Extracted records
(* ===== verification/Session.v ===== *)
(** * A session (ps2link_connect, ps2link_handshake, ps2link_mainloop and
      ps2link_disconnect in src/ps2link.c)

    The main thread runs beside the request and the console thread. What they
    do between two of its own steps is a parameter, [others]; the class
    [Interference] is what they promise the main thread, and the file Threads
    shows that the two threads keep it. A loop that waits for them is
    modelled by its state after any number of iterations: [None] means it is
    still waiting. *)

From S2P Require Import Prelude CLib Posix Utility Network Sim Link Response Request Service Handlers Command Console.

Definition CONSOLE_PORT : Z := 0x4712.
Definition REQUEST_PORT : Z := 0x4711.
Definition COMMAND_PORT : Z := 0x4712.
Definition PS2LINK_PING_REGS : Z := 1.

(** Whether a bit of [what] is set. *)
Definition wants (what bit : Z) : bool := negb (Z.land what bit =? 0).

(** ** What the other threads do meanwhile *)

Class OtherThreads (W : Type) := others : st link W -> st link W.

Section defs.
Context {W : Type} `{Posix W} `{!OtherThreads W}.

Definition interfere : M link W unit := fun s => Ret (tt, others s).
(* ===== verification/Netfs.v ===== *)
(** * src/ps2netfs.c: the client of the PS2's file systems

    A call sends a packed struct on the connection and receives the packed
    struct of the response. [call] is a remote call, [netfs_call] the
    function of the source that makes it, [decode_call] how a packet is read by
    doc/ps2netfs-protocol.txt. The two agree but for sync, mount and umount, to
    which the header gives the numbers of read, write and lseek ([heard]), and
    for the flags of umount, which are not set. *)

From S2P Require Import Prelude CLib Posix Sim Utility Network Response Wire Command.

Definition PS2NETFS_COMMAND_OPEN : Z := 0xBEEF8011.
Definition PS2NETFS_COMMAND_CLOSE : Z := 0xBEEF8021.
Definition PS2NETFS_COMMAND_READ : Z := 0xBEEF8031.
Definition PS2NETFS_COMMAND_WRITE : Z := 0xBEEF8041.
Definition PS2NETFS_COMMAND_LSEEK : Z := 0xBEEF8051.
Definition PS2NETFS_COMMAND_DELETE : Z := 0xBEEF8071.
Definition PS2NETFS_COMMAND_MKDIR : Z := 0xBEEF8081.
Definition PS2NETFS_COMMAND_RMDIR : Z := 0xBEEF8091.
Definition PS2NETFS_COMMAND_DOPEN : Z := 0xBEEF80A1.
Definition PS2NETFS_COMMAND_DCLOSE : Z := 0xBEEF80B1.
Definition PS2NETFS_COMMAND_DREAD : Z := 0xBEEF80C1.
Definition PS2NETFS_COMMAND_SYNC : Z := 0xBEEF8031.
Definition PS2NETFS_COMMAND_MOUNT : Z := 0xBEEF8041.
Definition PS2NETFS_COMMAND_UMOUNT : Z := 0xBEEF8051.
Definition PS2NETFS_COMMAND_DEVLIST : Z := 0xBEEF8F21.

(** Numbers of calls the source leaves unimplemented. *)
Definition PS2NETFS_COMMAND_IOCTL : Z := 0xBEEF8061.
Definition PS2NETFS_COMMAND_GETSTAT : Z := 0xBEEF80D1.
Definition PS2NETFS_COMMAND_CHSTAT : Z := 0xBEEF80E1.
Definition PS2NETFS_COMMAND_FORMAT : Z := 0xBEEF80F1.
Definition PS2NETFS_COMMAND_RENAME : Z := 0xBEEF8111.
Definition PS2NETFS_COMMAND_CHDIR : Z := 0xBEEF8121.
Definition PS2NETFS_COMMAND_LSEEK64 : Z := 0xBEEF8161.
Definition PS2NETFS_COMMAND_DEVCTL : Z := 0xBEEF8171.
Definition PS2NETFS_COMMAND_SYMLINK : Z := 0xBEEF8181.
Definition PS2NETFS_COMMAND_READLINK : Z := 0xBEEF8191.
Definition PS2NETFS_COMMAND_IOCTL2 : Z := 0xBEEF81A1.
Definition PS2NETFS_COMMAND_INFO : Z := 0xBEEF8F01.
Definition PS2NETFS_COMMAND_FSTYPE : Z := 0xBEEF8F11.

(** The numbers in the order of the header. *)
Definition netfs_numbers : list Z :=
  [PS2NETFS_COMMAND_OPEN; PS2NETFS_COMMAND_CLOSE; PS2NETFS_COMMAND_READ; PS2NETFS_COMMAND_WRITE;
   PS2NETFS_COMMAND_LSEEK; PS2NETFS_COMMAND_IOCTL; PS2NETFS_COMMAND_DELETE; PS2NETFS_COMMAND_MKDIR;
   PS2NETFS_COMMAND_RMDIR; PS2NETFS_COMMAND_DOPEN; PS2NETFS_COMMAND_DCLOSE; PS2NETFS_COMMAND_DREAD;
   PS2NETFS_COMMAND_GETSTAT; PS2NETFS_COMMAND_CHSTAT; PS2NETFS_COMMAND_FORMAT; PS2NETFS_COMMAND_RENAME;
   PS2NETFS_COMMAND_CHDIR; PS2NETFS_COMMAND_SYNC; PS2NETFS_COMMAND_MOUNT; PS2NETFS_COMMAND_UMOUNT;
   PS2NETFS_COMMAND_LSEEK64; PS2NETFS_COMMAND_DEVCTL; PS2NETFS_COMMAND_SYMLINK;
   PS2NETFS_COMMAND_READLINK; PS2NETFS_COMMAND_IOCTL2; PS2NETFS_COMMAND_INFO; PS2NETFS_COMMAND_FSTYPE;
   PS2NETFS_COMMAND_DEVLIST].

Requirement » In the entries above, find every line holding the word "struct" and copy it out.

Solution »
    A call sends a packed struct on the connection and receives the packed
    struct of the response. [call] is a remote call, [netfs_call] the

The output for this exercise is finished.